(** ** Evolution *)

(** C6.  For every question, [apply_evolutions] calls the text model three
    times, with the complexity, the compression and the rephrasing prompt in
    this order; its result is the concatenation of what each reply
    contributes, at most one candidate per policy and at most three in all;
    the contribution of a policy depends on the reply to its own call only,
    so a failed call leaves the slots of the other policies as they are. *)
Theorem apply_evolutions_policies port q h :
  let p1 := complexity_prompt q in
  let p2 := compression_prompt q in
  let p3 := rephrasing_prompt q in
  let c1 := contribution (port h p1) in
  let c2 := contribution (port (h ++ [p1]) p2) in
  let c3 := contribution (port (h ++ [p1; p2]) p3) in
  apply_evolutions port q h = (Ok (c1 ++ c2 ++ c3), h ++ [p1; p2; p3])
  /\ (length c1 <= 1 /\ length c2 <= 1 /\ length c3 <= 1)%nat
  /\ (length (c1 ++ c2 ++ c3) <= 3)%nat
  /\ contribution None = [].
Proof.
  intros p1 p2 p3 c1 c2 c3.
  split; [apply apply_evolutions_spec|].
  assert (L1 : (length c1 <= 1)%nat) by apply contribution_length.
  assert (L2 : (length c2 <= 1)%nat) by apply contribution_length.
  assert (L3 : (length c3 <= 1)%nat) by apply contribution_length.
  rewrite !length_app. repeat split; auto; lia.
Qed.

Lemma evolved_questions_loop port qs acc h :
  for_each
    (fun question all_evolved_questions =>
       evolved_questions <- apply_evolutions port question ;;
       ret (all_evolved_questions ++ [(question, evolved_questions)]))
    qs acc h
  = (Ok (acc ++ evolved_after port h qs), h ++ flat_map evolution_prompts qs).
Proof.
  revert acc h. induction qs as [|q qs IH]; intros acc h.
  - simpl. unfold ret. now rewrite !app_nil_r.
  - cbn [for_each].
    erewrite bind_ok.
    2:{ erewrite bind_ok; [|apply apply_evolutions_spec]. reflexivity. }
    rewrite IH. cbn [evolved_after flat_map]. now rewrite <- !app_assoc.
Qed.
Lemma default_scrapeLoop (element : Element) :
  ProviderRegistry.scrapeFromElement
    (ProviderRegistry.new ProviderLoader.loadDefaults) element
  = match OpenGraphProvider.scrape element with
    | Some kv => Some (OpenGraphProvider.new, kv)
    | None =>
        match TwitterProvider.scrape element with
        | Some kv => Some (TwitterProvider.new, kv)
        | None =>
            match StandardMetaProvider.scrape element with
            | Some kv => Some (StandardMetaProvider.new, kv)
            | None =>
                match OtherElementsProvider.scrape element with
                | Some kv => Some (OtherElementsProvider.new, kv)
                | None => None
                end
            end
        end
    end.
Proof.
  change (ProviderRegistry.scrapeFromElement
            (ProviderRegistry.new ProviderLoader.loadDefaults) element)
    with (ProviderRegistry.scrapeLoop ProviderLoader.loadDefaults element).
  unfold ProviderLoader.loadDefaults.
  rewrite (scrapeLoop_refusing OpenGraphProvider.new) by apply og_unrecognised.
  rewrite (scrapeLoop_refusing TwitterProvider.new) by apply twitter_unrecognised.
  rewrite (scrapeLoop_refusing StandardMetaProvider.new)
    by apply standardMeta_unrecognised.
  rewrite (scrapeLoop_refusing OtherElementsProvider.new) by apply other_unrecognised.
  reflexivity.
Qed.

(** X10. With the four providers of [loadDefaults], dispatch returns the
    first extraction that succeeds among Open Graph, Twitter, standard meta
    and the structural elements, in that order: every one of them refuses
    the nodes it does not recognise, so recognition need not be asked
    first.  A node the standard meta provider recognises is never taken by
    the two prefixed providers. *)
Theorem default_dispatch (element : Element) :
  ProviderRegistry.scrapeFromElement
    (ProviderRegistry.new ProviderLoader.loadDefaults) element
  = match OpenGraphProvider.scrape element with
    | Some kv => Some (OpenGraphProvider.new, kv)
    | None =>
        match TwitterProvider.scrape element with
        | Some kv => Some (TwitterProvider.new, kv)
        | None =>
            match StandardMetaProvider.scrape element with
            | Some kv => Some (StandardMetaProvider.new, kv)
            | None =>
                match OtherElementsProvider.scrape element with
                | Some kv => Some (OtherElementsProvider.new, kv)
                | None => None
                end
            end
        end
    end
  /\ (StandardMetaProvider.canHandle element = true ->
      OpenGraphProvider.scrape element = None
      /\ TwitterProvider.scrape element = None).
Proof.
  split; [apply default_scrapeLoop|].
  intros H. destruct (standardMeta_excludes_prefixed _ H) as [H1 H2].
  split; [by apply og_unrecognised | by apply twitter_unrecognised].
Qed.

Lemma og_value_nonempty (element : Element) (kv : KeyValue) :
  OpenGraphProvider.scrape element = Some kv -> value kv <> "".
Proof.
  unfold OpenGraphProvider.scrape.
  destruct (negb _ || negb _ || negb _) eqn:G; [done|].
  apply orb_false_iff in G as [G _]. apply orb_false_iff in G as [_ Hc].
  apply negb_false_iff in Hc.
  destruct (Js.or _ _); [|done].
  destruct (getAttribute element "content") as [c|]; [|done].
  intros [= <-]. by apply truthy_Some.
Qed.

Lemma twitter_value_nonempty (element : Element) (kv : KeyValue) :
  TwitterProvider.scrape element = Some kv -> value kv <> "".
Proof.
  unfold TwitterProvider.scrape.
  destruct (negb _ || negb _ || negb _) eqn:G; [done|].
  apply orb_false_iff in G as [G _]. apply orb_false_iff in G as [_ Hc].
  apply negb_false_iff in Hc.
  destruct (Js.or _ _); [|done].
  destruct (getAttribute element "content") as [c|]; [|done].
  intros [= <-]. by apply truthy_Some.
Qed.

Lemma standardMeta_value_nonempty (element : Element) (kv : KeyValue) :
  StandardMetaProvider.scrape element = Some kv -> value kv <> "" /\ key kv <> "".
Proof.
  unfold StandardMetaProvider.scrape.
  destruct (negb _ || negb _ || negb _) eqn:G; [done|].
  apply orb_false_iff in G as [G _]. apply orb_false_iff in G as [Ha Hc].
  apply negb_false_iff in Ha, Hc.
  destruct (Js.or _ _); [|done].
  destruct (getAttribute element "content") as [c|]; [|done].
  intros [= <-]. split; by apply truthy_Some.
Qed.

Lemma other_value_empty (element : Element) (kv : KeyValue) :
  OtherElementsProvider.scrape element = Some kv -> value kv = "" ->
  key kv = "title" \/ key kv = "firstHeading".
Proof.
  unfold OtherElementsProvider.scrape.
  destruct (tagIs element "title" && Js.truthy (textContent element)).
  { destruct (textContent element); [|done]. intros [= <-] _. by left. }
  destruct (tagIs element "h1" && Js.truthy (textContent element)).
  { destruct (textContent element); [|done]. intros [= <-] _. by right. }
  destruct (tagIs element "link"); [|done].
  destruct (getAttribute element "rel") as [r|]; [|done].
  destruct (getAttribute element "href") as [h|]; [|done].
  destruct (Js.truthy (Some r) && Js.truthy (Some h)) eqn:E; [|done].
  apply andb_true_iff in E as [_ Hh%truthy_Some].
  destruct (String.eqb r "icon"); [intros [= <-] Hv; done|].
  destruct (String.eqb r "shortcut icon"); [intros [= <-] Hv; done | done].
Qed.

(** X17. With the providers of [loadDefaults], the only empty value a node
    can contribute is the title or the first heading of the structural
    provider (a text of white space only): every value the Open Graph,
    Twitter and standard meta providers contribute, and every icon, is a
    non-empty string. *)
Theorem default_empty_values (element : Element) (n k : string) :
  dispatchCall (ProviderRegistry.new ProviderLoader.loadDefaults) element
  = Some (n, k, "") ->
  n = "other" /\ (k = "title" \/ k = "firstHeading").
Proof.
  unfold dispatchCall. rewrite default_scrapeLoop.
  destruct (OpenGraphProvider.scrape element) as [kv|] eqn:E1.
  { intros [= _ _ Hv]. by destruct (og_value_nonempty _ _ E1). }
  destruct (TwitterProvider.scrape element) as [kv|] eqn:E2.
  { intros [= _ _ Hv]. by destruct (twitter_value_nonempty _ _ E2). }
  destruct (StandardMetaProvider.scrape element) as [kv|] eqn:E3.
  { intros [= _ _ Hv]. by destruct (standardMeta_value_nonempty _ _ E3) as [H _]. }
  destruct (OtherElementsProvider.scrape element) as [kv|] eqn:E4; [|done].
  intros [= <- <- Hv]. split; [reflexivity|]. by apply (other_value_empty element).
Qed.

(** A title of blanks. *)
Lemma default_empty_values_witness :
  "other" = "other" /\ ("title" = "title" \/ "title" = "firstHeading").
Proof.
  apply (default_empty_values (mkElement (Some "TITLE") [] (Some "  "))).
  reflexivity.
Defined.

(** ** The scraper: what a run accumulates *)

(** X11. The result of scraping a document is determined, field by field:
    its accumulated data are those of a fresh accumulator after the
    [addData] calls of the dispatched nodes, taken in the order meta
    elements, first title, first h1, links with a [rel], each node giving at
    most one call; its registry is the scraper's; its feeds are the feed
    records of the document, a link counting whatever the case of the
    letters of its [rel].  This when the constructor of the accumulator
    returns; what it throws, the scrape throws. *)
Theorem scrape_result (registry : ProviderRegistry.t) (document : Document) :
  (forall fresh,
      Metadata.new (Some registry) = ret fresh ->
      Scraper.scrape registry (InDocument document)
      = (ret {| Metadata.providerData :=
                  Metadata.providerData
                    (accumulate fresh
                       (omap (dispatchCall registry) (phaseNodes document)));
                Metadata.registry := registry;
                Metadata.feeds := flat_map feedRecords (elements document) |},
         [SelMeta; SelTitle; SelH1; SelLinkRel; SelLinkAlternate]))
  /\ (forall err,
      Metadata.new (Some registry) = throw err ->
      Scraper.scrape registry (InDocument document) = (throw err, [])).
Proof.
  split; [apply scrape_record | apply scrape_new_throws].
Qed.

_ _ _ _

» What you need to do: Each line containing "three" belongs in the answer; pick these out of the material and copy them.

» Output below:
(** C6.  For every question, [apply_evolutions] calls the text model three
    contributes, at most one candidate per policy and at most three in all;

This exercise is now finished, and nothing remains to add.